_Assignment_.
Copy each line of the data beneath in which the word "durables" appears.

(Saved entries)
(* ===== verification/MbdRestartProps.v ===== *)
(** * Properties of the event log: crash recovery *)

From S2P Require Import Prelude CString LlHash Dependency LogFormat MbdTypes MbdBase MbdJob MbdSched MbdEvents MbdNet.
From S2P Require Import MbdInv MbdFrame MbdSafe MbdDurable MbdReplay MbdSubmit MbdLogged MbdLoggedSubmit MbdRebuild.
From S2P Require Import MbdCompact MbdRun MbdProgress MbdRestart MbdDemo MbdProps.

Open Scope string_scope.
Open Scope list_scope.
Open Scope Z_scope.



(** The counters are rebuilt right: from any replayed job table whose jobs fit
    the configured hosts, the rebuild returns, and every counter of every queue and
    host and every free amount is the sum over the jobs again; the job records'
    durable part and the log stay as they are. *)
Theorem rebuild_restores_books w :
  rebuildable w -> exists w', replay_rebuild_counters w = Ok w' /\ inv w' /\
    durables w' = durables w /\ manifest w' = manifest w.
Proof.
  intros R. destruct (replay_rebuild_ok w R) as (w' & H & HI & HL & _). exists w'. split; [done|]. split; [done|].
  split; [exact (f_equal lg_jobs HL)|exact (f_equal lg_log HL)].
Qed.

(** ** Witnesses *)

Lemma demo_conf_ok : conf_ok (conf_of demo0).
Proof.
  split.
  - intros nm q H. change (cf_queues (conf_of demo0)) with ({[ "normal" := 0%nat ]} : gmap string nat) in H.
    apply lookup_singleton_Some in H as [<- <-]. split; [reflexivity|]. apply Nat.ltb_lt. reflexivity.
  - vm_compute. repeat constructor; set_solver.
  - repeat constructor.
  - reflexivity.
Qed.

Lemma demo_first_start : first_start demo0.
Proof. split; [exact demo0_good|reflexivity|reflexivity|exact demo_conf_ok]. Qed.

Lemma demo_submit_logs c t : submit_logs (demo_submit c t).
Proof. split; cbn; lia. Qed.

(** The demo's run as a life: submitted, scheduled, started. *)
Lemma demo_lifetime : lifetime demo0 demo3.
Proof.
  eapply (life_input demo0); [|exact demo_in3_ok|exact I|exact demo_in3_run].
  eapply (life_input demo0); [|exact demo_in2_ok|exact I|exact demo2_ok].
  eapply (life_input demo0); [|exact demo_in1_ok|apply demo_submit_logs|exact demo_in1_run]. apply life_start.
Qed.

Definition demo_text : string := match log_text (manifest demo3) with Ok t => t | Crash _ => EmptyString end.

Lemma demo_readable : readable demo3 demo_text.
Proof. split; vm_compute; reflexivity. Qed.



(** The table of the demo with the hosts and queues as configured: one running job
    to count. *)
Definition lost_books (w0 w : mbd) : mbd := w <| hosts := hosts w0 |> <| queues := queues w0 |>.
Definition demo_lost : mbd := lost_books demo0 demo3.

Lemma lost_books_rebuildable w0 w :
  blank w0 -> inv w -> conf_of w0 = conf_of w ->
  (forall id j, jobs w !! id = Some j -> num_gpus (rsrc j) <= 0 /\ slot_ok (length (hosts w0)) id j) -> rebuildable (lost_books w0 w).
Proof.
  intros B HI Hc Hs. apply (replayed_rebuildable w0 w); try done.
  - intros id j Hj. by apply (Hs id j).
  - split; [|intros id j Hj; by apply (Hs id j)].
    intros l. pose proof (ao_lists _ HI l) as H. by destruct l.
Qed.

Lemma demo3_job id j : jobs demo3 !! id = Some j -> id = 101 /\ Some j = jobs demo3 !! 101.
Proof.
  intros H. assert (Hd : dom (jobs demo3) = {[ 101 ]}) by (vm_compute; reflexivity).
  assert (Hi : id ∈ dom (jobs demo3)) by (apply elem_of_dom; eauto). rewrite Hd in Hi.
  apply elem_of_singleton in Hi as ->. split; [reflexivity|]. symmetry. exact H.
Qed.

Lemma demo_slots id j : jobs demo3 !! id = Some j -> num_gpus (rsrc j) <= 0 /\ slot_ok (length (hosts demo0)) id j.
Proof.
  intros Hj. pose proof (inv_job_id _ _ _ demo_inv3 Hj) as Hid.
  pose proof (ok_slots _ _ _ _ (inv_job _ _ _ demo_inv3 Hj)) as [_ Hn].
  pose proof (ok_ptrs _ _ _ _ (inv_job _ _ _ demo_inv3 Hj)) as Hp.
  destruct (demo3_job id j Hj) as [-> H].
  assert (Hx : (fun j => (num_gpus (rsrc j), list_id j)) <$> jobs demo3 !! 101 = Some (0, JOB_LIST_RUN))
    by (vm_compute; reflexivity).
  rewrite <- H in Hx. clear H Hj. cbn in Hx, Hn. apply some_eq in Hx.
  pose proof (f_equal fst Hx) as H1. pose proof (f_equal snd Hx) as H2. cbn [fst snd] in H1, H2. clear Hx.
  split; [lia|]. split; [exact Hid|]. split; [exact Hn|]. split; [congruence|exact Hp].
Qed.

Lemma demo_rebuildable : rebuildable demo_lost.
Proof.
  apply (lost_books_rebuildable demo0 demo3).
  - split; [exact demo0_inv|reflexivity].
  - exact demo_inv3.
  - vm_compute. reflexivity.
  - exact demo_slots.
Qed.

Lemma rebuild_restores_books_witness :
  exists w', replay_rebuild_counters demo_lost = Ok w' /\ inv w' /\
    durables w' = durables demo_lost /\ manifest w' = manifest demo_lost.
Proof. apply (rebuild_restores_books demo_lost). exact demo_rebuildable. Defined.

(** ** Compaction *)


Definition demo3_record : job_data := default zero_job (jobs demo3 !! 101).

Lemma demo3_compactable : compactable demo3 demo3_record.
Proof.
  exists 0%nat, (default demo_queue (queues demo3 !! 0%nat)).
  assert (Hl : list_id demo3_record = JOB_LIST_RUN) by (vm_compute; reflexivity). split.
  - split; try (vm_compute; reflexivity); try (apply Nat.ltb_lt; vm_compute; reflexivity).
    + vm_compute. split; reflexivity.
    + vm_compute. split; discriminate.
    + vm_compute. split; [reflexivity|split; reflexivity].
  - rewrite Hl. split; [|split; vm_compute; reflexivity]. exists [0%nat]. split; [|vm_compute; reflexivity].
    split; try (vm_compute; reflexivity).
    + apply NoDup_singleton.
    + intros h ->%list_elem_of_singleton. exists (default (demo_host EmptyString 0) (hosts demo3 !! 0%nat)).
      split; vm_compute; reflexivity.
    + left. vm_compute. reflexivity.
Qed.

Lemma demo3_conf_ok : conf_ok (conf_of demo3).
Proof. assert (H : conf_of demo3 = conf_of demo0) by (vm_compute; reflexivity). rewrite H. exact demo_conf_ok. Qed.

_Answer area_.
    durables w' = durables w /\ manifest w' = manifest w.
    durables w' = durables demo_lost /\ manifest w' = manifest demo_lost.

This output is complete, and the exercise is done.